Sófocles convirtió a su vagabunda ojerosa en un arquetipo de indomable piedad. En una de las relecturas más recientes del mito, El tercer país, Karina Sainz Borgo desdobla a la tebana en dos personajes. Angustias, madre migrante, busca sepultar a sus hijos recién nacidos después de una travesía de kilómetros con las criaturas guardadas en cajas de zapatos. Visitación regenta un cementerio perdido en la frontera entre Venezuela y Colombia, donde entierra cuerpos que nadie reclama, o cuyos familiares apenas disponen de dinero para darles tumba. Ambas recuperan el rostro exiliado, vagabundo, fugitivo y desheredado de Antígona. Otra reminiscencia de Sófocles, Las sepultureras, de Taina Tervonen, aborda la historia real de una experta en ADN y una antropóloga forense que identifican huesos humanos en las fosas de un país inconsolable —Bosnia–Herzegovina— para devolver los muertos a sus familias. Todas ellas saben que los vivos, sobre todo los vivos, necesitan descansar en paz.
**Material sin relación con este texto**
Lemma round_ok n scope c : client_ok n scope c -> exists ev l', stream_round (cl_model c) scope (cl_listener c) = (Ok ev, l') /\
  match ev with
  | None => sl_reset_version (cl_listener c) = None /\ sl_changes (cl_listener c) = []
  | Some e => event_bounded e /\ client_ok n scope (mkClient (cl_model c) l' (receive e (cl_view c))) /\
      forall v v', cl_view c = Some v -> receive e (Some v) = Some v' -> v' = scope_view (cl_model c) scope
  end.
Proof.
  destruct c as [s l view]. intros [Ro F R Hsc Hl Hv]. cbn in *. unfold stream_round, take_next_event.
  pose proof Hl as [Ho Hi Hn Hb Hr Hw]. rewrite Ho. destruct (sl_reset_version l) as [v0|] eqn:Er.
  { eexists _, _. split; [done|]. split_and!; try done. split; cbn; try done.
    assert (Hnil : sl_changes l = []) by (apply Hr; by eexists). split; cbn; rewrite ?Hnil; try done; constructor. }
  destruct (sl_changes l) as [|ch chs] eqn:Ec; [by eexists _, _|].
  set (changes := ch :: chs) in *.
  destruct (updates_exact s scope (dkeys changes) Ro F Hi Hn) as (ids & Hp & Hu).
  eexists _, _. rewrite Hu. cbn [mbind result_bind up_model_version up_records up_removed_file_ids]. split; [done|].
  assert (Hnd : NoDup ids) by by rewrite Hp.
  assert (Hcur : forall v, view = Some v -> forall ver chg, receive (SseInvalidate ver chg (omap (shown s scope) ids)
    (List.filter (fun i => bool_decide (shown s scope i = None)) ids)) (Some v) = Some (scope_view s scope)).
  { intros v -> ver chg. apply receive_exact; [done..|]. intros fid. destruct (Hv fid) as [?|[[? ?]|Hf]]; [by left|congruence|].
    right. rewrite Hp. by rewrite Ec in Hf. }
  split_and!.
  - cbn [event_bounded]. split; [|by rewrite omap_filter_length, Hp].
    change (Z.of_nat (length (map fst changes)) <= _MAX_IDENTITIES). by rewrite length_map.
  - split; cbn [cl_model cl_listener cl_view]; try done.
    destruct view as [v|]; [|done]. rewrite (Hcur v eq_refl). intros fid. left. by apply scope_view_shown.
  - intros v v' Hview Hrec. rewrite (Hcur v Hview) in Hrec. by injection Hrec.
Qed.

Lemma client_step_ok n scope c c' : client_step n scope c c' -> client_ok n scope c -> client_ok n scope c'.
Proof.
  intros Hs Hc. destruct Hs as [s l v o s' Ho E|s l v ev l' E|s l v].
  - by eapply change_ok.
  - destruct (round_ok _ _ _ Hc) as (ev' & l1 & E' & H1). cbn in E'. rewrite E in E'. injection E' as <- <-. apply H1.
  - destruct Hc as [Ro F R Hsc Hl Hv]. split; cbn; try done. intros fid. left. by apply scope_view_shown.
Qed.

(** ** Opening a stream *)

(** Histories of returning calls on roots a client can be served *)
Inductive served_history : model -> Prop :=
  | served_new now : served_history (empty_model now)
  | served_op s o s' : served_history s -> op_served None o = true -> run_op o s = (Ok tt, s') -> served_history s'.

Lemma served_history_ok s : served_history s -> roots_ok s /\ fine s.
Proof.
  induction 1 as [now|s o s' _ [Ro F] Ho E].
  - split; [apply reachable_roots; constructor|]. split; constructor.
  - destruct (run_op_tell None o Ho s tt s' Ro F I E) as (es & F' & _). split; [|done].
    pose proof (run_op_roots o (op_served_proper _ _ Ho) s Ro) as H1. by rewrite E in H1.
Qed.

Lemma open_stream rq scope rid lst s first l0 s1 : __handle_stream rq scope rid lst s = (Ok (StreamOpened first l0), s1) ->
  l0 = new_scoped_listener scope /\ add_listener lst s = (Ok tt, s1).
Proof.
  unfold __handle_stream. intros E. apply bind_ok_inv in E as (sc & s2 & Ev & E).
  assert (sc = scope /\ s2 = s) as [-> ->].
  { unfold __validate_scope_id, bad_request, lift in Ev. repeat case_match; simplify_eq; done. }
  apply bind_ok_inv in E as (a & s2 & Eg & E). injection E as E ->.
  destruct a as [e|p]; [done|]. injection E as _ <-. split; [done|].
  unfold __get_page in Eg. destruct (__read_limit rq) as [limit|]; [|done]. destruct (__read_query rq) as [[q sig]|]; [|done].
  destruct q as [[sm st] nm]. destruct (__decode_cursor _ _ _ _) as [c|e]; [|by destruct e].
  destruct (controller_page _ _ _ _ _ s) as [[page|e] s3] eqn:Ep; [|by destruct e]. injection Eg as _ ->.
  destruct c as [[cf cv] ck]. cbn [controller_page] in Ep. unfold get_model_page_and_add_listener in Ep.
  apply bind_ok_inv in Ep as (r & s4 & [= <- <-] & Ep). apply bind_ok_inv in Ep as (pg & s4 & E1 & Ep). injection E1 as _ <-.
  apply bind_ok_inv in Ep as (u & s4 & E2 & E3). injection E3 as <- <-. by destruct u.
Qed.

Lemma opened_ok s lst scope s1 : roots_ok s -> fine s -> (forall k, k ∈ listeners s -> l_id k <> l_id lst) ->
  l_version_published lst = true -> add_listener lst s = (Ok tt, s1) ->
  client_ok (l_id lst) scope (mkClient s1 (new_scoped_listener scope) None).
Proof.
  intros Ro F Hf Hp E. assert (Hs : s1 = upd_listeners (fun ls => ls ++ [lst]) s).
  { unfold add_listener in E. apply bind_ok_inv in E as (b & s2 & [= <- <-] & E).
    assert (Hn : existsb (fun m => Nat.eqb (l_id lst) (l_id m)) (listeners s) = false).
    { apply not_true_iff_false. intros (k & Hk & He%Nat.eqb_eq)%existsb_exists. apply list_elem_of_In in Hk. by apply (Hf k). }
    rewrite Hn in E. by injection E. }
  subst s1. split; cbn [cl_model cl_listener cl_view]; try done.
  - eapply roots_ok_unchanged, Ro. done.
  - by destruct F.
  - exists lst. split; [cbn; apply elem_of_app; right; left|done].
Qed.

(** C5: A subscribed client is never silently stale.  A stream of a scope is
    opened with a fresh listener on a model built by returning calls on roots
    whose names are file names (and not the prefix of a scoped identity);
    then such calls, deliveries of the stream and readings of the whole scope
    interleave in any order, each one step, the calls leaving this listener
    registered.  Whenever the listener does not signal, a client that has a
    copy of the scope has exactly the current records of the current roots;
    in any case the next round succeeds, and if it has an event, of at most 200
    records and removals, the event makes the copy exact or tells the client
    to read the scope again. *)
Theorem stream_never_stale s scope rq rid lst first l0 s1 c :
  served_history s -> (forall k, k ∈ listeners s -> l_id k <> l_id lst) -> l_version_published lst = true ->
  __handle_stream rq scope rid lst s = (Ok (StreamOpened first l0), s1) ->
  rtc (client_step (l_id lst) scope) (mkClient s1 l0 None) c ->
  (forall v, sl_available (cl_listener c) = false -> cl_view c = Some v -> v = scope_view (cl_model c) scope) /\
  exists ev l', stream_round (cl_model c) scope (cl_listener c) = (Ok ev, l') /\
    match ev with
    | None => forall v, cl_view c = Some v -> v = scope_view (cl_model c) scope
    | Some e => event_bounded e /\
        forall v v', cl_view c = Some v -> receive e (Some v) = Some v' -> v' = scope_view (cl_model c) scope
    end.
Proof.
  intros Hh Hfresh Hpub Hopen Hsteps. destruct (served_history_ok s Hh) as [Ro F].
  destruct (open_stream _ _ _ _ _ _ _ _ Hopen) as [-> Hadd].
  assert (Hc : client_ok (l_id lst) scope c).
  { assert (H0 : client_ok (l_id lst) scope (mkClient s1 (new_scoped_listener scope) None)) by by apply opened_ok with s.
    clear -Hsteps H0. induction Hsteps; eauto using client_step_ok. }
  assert (Hquiet : sl_reset_version (cl_listener c) = None -> sl_changes (cl_listener c) = [] ->
    forall v, cl_view c = Some v -> v = scope_view (cl_model c) scope).
  { intros H1 H2 v Hv. destruct Hc as [Ro' _ _ _ _ Hview]. rewrite Hv in Hview. apply map_eq. intros fid.
    rewrite scope_view_shown by done. destruct (Hview fid) as [?|[[? ?]|Hf]]; [done|congruence|]. rewrite H2 in Hf. by apply elem_of_nil in Hf. }
  split.
  - intros v Ha Hv. destruct (lo_wake _ _ (co_listener _ _ _ Hc) Ha) as [H1 H2]. by apply Hquiet.
  - destruct (round_ok _ _ _ Hc) as (ev & l' & E & H1). exists ev, l'. split; [done|]. destruct ev as [e|]; [|destruct H1; by apply Hquiet].
    destruct H1 as (H1 & _ & H2). done.
Qed.
End stream.

(** ** A stream on three roots, one of which is removed *)

Fixpoint run_returning (ops : list op) (s : model) : option model :=
  match ops with
  | [] => Some s
  | o :: ops' => match run_op o s with (Ok _, s') => run_returning ops' s' | (Raise _, _) => None end
  end.

Lemma served_returning ops : forall s s', served_history s -> forallb (op_served None) ops = true -> run_returning ops s = Some s' ->
  served_history s'.
Proof.
  induction ops as [|o ops IH]; cbn [run_returning forallb]; intros s s' Hs Ho E; [by injection E as <-|].
  apply andb_true_iff in Ho as [Ho Hos]. destruct (run_op o s) as [[[]|e] s2] eqn:E2; [|done].
  apply (IH s2); [by eapply served_op|done|done].
Qed.

Definition demo_stream_model : model := default (empty_model 0) (run_returning demo_pages_ops (empty_model 0)).
Definition demo_listener : listener := mkListener 7 false true false.
Definition demo_removal : op := ORemove (file_id (sample_root 3 "b" (Some "p"))).
Definition demo_opened : model := (add_listener demo_listener demo_stream_model).2.
Definition demo_after : model := (run_op demo_removal demo_opened).2.
Definition demo_client : client :=
  mkClient demo_after (feed 7 (drop (length (log demo_opened)) (log demo_after)) (new_scoped_listener "p"))
    (Some (scope_view (H := no_clock) demo_opened "p")).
La etimología de “cuidar” procede del latín cogitare, “pensar”; “médico” deriva de “meditar”. La máxima cogito ergo sum podría dar lugar a un audaz “cuido, luego existo”. Mientras parecen avanzar los argumentos implacables que nos empujan a una carrera ciega y despiadada, Antígona encarna la comunidad del cuidado, la mirada ojerosa que decidió ser generosa. La llamada a poner el sentido común al servicio del sentido de lo común. Permitir que los egoísmos nos atomicen es un desatino: somos el destino de los demás.